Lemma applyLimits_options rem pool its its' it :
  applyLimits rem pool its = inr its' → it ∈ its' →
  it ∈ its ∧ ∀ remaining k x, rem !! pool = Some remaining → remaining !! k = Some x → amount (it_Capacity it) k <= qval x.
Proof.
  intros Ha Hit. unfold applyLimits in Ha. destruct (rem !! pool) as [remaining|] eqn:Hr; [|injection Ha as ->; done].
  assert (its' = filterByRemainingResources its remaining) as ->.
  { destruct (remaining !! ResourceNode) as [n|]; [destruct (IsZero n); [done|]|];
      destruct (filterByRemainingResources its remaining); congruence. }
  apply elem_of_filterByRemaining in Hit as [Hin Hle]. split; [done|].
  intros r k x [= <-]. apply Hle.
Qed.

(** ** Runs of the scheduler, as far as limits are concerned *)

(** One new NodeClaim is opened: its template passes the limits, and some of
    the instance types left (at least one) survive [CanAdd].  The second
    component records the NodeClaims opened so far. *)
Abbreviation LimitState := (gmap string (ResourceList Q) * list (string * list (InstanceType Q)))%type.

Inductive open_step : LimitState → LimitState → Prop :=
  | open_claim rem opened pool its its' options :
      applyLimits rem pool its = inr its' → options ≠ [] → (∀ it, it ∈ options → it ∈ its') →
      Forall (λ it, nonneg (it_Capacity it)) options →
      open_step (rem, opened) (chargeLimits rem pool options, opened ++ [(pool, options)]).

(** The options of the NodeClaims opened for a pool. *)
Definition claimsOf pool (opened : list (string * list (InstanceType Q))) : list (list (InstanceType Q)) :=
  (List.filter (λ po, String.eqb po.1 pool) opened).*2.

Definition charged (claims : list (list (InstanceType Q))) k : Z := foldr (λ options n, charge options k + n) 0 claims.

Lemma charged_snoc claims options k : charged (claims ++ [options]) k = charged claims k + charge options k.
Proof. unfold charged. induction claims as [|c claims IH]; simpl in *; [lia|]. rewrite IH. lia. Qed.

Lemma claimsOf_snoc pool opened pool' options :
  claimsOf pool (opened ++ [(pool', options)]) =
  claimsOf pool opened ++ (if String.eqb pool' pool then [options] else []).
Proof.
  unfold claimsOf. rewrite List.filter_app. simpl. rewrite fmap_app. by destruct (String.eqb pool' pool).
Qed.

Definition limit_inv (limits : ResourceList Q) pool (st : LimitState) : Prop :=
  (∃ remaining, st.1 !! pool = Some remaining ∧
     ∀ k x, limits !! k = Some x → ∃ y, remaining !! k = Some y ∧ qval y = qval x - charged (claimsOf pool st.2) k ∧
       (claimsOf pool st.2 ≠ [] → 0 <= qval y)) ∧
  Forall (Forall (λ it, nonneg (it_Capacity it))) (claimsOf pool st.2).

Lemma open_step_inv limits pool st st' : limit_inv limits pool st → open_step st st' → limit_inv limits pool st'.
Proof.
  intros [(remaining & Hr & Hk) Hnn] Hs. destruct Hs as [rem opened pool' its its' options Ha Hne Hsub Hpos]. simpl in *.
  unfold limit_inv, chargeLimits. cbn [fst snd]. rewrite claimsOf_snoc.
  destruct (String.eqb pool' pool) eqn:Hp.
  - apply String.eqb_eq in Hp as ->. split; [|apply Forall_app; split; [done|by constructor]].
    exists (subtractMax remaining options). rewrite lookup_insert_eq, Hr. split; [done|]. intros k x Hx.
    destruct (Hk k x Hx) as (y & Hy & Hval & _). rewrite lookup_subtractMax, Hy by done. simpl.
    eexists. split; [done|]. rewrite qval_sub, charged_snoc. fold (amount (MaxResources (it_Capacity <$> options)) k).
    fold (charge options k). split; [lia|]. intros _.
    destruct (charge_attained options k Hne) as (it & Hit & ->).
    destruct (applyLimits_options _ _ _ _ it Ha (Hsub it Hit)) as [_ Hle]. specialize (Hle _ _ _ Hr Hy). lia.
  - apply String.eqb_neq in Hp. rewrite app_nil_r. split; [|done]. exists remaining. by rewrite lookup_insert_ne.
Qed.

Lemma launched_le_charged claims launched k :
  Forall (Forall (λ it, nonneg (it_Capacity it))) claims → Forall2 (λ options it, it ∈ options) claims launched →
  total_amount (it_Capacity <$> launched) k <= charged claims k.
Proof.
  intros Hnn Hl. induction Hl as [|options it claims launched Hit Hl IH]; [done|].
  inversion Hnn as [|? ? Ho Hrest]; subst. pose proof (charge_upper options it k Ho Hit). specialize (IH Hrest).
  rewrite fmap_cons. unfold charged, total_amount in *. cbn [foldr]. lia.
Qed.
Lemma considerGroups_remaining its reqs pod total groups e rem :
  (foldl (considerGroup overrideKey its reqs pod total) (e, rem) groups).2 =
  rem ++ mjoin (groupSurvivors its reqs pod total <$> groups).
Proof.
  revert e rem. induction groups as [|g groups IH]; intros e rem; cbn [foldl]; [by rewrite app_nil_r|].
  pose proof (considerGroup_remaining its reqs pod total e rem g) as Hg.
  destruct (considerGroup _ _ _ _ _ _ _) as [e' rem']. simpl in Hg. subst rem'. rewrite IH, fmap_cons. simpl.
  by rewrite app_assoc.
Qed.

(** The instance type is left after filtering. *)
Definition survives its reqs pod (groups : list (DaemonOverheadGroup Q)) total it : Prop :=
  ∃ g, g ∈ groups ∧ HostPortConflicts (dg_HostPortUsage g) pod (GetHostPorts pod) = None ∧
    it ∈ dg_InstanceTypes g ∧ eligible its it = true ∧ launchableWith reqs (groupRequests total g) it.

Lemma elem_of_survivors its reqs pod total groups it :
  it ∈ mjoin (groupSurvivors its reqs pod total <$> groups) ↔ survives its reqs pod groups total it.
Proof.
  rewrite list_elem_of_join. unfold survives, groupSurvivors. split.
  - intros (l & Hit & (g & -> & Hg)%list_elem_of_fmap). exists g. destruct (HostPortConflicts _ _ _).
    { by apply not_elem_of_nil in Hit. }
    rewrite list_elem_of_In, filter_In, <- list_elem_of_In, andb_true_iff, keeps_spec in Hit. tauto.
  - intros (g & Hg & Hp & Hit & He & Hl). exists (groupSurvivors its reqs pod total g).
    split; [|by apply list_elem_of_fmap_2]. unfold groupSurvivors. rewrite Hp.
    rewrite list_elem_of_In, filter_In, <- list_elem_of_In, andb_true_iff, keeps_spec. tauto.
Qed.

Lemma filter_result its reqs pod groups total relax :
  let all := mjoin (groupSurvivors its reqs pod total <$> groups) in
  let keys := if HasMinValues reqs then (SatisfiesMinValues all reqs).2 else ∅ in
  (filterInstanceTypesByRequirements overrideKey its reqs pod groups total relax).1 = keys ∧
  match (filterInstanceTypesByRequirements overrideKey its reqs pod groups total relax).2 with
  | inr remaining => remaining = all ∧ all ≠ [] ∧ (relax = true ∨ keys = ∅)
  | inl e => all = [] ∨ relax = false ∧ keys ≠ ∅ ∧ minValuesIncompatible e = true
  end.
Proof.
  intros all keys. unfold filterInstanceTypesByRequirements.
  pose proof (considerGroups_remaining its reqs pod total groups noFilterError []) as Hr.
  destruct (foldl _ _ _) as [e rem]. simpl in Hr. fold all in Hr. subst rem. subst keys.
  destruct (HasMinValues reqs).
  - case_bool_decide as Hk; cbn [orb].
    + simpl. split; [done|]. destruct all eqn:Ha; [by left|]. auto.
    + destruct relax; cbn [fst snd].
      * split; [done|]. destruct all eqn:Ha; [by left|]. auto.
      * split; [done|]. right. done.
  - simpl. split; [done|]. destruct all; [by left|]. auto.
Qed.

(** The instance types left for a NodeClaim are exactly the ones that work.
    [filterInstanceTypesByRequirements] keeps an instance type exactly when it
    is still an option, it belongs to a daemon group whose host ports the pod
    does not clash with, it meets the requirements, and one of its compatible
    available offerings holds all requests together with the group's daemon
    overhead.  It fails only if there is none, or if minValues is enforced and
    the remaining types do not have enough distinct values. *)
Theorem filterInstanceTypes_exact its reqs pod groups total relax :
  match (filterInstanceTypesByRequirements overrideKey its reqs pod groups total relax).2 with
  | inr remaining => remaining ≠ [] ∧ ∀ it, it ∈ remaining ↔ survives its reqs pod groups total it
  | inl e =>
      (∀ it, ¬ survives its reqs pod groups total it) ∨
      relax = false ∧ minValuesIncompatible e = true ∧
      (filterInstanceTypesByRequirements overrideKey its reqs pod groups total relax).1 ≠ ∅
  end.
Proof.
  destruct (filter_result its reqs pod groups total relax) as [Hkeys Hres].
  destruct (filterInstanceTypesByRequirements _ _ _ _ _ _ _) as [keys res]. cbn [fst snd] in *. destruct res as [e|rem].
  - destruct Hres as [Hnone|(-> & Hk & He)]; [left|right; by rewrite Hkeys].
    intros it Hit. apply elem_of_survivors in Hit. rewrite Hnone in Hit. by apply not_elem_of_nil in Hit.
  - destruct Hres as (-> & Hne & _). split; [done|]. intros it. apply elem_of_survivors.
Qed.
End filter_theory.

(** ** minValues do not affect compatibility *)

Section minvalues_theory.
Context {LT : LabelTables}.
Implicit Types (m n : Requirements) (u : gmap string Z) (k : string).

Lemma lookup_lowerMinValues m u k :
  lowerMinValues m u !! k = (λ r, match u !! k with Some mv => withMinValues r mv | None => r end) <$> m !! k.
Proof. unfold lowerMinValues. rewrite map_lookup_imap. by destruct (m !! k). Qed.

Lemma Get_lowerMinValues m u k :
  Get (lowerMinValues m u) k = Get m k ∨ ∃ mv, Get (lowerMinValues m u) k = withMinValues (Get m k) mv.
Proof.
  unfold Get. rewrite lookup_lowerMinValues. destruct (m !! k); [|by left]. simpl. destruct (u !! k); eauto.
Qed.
......
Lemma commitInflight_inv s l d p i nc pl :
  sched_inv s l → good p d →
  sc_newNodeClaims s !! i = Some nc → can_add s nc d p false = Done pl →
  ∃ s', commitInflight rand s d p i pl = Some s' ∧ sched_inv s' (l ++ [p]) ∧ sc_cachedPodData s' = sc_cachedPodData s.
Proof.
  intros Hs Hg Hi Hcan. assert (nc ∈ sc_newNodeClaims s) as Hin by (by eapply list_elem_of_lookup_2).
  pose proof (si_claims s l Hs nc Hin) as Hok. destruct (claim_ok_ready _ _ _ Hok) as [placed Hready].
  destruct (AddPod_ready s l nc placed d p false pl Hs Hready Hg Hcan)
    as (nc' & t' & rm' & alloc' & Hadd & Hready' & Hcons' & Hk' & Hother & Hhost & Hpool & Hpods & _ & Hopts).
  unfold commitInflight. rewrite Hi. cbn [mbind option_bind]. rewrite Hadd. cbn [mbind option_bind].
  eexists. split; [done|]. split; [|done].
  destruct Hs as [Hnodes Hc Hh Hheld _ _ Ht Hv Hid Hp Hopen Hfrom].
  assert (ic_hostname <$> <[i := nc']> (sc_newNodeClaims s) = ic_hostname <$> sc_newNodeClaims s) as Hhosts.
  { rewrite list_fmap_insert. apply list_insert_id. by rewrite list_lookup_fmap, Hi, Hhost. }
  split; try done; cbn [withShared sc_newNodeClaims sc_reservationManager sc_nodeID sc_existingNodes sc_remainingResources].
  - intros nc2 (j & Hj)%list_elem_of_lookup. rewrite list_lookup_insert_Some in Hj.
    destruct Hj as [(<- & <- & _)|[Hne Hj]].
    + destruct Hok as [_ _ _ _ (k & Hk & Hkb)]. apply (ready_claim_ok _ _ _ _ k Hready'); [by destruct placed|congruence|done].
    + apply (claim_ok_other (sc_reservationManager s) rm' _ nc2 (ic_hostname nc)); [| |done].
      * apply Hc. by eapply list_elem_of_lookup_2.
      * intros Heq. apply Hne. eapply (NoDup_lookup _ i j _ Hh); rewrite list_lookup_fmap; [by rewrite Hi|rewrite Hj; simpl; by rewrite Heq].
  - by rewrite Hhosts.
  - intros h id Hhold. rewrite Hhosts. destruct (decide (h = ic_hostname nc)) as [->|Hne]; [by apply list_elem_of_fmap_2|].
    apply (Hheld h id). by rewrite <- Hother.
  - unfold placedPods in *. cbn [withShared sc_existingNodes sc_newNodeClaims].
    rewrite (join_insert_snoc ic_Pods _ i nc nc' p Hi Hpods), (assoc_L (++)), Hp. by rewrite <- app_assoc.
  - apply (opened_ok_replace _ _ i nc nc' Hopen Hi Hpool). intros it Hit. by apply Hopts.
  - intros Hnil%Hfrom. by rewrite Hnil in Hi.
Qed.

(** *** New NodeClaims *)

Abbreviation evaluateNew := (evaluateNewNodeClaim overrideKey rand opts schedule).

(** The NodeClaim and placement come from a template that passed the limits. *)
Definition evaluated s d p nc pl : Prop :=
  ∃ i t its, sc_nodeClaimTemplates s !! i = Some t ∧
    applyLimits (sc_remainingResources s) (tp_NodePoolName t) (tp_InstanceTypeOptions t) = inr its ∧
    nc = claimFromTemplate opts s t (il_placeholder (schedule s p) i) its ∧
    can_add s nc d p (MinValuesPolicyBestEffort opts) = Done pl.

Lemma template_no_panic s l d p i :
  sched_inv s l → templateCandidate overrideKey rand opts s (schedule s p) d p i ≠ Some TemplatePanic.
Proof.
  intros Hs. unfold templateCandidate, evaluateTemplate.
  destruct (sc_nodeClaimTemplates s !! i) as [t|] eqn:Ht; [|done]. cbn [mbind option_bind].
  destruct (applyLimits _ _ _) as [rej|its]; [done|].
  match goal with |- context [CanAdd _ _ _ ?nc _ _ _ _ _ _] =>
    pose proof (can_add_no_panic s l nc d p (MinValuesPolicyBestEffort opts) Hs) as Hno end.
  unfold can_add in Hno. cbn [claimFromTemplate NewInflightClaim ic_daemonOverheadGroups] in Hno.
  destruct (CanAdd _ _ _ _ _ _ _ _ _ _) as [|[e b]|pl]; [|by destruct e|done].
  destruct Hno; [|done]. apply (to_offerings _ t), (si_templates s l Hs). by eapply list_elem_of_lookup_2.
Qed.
......
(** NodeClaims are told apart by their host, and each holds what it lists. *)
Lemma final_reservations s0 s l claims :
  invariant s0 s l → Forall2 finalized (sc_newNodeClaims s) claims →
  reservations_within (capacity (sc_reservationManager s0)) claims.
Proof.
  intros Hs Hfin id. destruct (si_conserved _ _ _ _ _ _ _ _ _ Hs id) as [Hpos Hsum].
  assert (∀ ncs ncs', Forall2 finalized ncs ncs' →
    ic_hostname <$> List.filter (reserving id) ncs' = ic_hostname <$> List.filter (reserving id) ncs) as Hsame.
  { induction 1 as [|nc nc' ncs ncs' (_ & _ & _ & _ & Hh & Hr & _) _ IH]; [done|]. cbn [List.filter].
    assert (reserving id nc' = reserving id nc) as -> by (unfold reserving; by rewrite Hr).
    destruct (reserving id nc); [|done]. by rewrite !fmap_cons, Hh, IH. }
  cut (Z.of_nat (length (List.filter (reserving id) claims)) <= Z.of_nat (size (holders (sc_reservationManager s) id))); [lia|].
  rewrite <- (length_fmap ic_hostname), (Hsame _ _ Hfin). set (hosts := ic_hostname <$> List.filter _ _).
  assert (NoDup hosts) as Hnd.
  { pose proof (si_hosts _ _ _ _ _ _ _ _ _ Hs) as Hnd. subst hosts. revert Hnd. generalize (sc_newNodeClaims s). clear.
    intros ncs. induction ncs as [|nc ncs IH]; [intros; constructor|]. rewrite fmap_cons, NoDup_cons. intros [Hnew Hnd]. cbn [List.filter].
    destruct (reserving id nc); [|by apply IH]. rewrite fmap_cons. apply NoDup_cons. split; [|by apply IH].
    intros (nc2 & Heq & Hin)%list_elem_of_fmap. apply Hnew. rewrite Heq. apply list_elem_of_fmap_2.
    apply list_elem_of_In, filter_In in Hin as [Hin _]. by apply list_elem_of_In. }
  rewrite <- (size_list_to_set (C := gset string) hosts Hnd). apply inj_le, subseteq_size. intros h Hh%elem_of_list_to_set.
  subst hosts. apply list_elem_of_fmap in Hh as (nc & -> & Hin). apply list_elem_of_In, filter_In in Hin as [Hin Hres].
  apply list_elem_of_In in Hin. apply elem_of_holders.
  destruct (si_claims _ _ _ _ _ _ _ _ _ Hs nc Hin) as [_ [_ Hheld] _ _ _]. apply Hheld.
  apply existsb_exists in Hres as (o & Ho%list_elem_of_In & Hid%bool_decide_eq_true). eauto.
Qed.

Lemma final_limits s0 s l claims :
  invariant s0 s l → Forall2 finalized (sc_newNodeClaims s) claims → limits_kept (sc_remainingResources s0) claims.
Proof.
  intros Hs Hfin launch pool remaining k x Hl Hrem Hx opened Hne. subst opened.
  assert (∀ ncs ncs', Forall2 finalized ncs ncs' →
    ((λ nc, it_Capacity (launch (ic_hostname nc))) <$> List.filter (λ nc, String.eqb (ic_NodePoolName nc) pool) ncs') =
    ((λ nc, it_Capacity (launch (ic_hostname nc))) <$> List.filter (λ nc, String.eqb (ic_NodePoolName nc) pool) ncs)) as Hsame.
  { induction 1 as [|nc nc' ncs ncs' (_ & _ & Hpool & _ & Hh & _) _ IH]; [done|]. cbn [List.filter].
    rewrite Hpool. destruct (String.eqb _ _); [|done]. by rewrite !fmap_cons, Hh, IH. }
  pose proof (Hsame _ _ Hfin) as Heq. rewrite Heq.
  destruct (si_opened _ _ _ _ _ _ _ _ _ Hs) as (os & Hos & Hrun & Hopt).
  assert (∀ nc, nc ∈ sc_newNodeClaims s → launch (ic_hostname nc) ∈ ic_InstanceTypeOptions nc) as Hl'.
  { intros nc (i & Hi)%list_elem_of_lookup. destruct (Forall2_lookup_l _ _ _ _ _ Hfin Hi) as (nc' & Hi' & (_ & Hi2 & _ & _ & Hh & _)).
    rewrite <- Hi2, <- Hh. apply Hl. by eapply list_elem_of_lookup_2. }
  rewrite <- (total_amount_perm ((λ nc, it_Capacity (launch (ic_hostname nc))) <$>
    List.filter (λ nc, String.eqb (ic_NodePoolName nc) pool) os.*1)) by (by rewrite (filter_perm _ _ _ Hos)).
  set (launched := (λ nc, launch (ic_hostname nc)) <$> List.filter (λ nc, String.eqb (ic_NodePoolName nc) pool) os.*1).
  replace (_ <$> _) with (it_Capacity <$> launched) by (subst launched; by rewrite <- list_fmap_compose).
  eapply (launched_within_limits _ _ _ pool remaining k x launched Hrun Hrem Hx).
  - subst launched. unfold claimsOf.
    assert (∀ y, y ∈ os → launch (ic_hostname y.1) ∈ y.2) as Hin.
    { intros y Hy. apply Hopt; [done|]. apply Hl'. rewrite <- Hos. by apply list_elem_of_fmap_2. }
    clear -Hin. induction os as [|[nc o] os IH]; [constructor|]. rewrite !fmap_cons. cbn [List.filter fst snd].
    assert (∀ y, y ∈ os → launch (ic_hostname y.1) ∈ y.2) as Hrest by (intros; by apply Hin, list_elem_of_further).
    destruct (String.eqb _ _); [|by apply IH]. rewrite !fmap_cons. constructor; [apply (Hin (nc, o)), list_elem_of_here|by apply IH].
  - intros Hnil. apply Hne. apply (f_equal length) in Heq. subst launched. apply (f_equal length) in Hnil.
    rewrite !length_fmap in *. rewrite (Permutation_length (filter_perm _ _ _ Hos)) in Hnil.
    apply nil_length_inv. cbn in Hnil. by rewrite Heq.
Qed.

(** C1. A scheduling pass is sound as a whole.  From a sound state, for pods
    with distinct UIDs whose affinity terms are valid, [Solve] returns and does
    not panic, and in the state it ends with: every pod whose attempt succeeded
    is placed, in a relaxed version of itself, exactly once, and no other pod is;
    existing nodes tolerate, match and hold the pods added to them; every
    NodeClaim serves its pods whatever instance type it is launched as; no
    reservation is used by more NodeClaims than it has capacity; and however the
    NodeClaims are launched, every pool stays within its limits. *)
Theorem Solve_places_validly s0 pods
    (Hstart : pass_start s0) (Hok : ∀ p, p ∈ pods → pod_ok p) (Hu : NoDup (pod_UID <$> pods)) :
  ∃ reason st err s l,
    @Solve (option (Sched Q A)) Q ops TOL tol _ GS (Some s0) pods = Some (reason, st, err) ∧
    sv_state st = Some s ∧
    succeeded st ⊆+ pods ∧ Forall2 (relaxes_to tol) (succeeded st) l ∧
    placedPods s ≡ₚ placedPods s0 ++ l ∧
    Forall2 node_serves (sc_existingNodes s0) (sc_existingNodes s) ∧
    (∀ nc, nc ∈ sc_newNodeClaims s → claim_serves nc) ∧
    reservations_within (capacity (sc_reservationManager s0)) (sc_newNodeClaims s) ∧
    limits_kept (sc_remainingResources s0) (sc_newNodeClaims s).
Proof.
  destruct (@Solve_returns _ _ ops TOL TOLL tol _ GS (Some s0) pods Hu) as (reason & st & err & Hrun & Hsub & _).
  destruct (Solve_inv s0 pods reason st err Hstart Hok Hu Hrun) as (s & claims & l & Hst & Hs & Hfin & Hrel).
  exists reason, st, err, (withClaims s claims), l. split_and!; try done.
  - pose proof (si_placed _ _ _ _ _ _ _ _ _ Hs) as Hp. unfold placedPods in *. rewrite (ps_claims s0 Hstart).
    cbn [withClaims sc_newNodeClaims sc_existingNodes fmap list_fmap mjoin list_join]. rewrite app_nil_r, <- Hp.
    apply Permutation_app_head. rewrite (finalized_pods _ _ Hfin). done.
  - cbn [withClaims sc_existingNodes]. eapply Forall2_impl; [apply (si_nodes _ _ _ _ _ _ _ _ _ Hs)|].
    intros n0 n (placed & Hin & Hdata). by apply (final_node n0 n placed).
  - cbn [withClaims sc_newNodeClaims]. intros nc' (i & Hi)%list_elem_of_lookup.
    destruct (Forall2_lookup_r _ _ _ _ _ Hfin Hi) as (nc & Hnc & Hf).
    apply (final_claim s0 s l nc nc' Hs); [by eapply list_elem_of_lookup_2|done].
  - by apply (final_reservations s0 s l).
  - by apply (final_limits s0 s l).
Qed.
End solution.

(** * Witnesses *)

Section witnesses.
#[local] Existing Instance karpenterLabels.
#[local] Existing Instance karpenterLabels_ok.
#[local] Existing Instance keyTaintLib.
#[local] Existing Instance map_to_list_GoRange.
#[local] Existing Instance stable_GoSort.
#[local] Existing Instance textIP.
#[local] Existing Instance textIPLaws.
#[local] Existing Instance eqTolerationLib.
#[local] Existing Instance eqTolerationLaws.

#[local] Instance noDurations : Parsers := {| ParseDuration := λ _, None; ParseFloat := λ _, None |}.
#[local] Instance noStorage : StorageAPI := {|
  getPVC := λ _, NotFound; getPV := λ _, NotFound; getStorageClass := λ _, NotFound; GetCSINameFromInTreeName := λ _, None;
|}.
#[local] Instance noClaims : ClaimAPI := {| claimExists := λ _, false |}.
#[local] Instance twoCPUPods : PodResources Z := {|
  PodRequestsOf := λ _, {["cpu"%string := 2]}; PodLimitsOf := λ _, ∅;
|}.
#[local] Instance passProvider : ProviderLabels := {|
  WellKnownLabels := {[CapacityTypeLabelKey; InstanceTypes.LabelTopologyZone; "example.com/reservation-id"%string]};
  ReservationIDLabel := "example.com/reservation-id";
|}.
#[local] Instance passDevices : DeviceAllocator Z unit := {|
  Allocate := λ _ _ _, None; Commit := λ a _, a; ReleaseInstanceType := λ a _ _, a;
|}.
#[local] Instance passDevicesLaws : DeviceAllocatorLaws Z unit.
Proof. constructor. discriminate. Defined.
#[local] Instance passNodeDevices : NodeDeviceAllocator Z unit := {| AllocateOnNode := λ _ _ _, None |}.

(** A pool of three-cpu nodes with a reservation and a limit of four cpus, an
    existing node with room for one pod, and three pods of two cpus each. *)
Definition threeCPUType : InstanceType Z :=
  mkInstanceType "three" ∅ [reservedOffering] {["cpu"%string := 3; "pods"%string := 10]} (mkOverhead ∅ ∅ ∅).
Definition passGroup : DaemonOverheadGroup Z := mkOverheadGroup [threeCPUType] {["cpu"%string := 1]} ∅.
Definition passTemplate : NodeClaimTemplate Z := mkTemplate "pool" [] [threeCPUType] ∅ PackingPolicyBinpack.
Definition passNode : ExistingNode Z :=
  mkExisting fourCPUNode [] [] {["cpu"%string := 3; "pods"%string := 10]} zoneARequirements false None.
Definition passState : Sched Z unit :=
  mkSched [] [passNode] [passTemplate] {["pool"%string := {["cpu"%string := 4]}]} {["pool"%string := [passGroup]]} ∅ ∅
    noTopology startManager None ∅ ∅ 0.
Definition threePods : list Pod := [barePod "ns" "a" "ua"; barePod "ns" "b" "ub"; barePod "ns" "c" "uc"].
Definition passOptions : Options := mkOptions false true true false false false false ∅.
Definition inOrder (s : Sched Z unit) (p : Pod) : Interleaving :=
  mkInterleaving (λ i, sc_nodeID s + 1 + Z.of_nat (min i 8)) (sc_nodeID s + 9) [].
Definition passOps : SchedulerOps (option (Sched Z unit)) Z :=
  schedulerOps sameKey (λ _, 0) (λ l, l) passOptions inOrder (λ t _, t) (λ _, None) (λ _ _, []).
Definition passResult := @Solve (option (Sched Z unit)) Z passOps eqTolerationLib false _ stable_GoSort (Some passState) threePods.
......
• [Prompt]
Copy all the lines from the data above that hold the word "constructor".

• [Expected output]
  - apply String.eqb_eq in Hp as ->. split; [|apply Forall_app; split; [done|by constructor]].
    intros ncs. induction ncs as [|nc ncs IH]; [intros; constructor|]. rewrite fmap_cons, NoDup_cons. intros [Hnew Hnd]. cbn [List.filter].
    clear -Hin. induction os as [|[nc o] os IH]; [constructor|]. rewrite !fmap_cons. cbn [List.filter fst snd].
    destruct (String.eqb _ _); [|by apply IH]. rewrite !fmap_cons. constructor; [apply (Hin (nc, o)), list_elem_of_here|by apply IH].
Proof. constructor. discriminate. Defined.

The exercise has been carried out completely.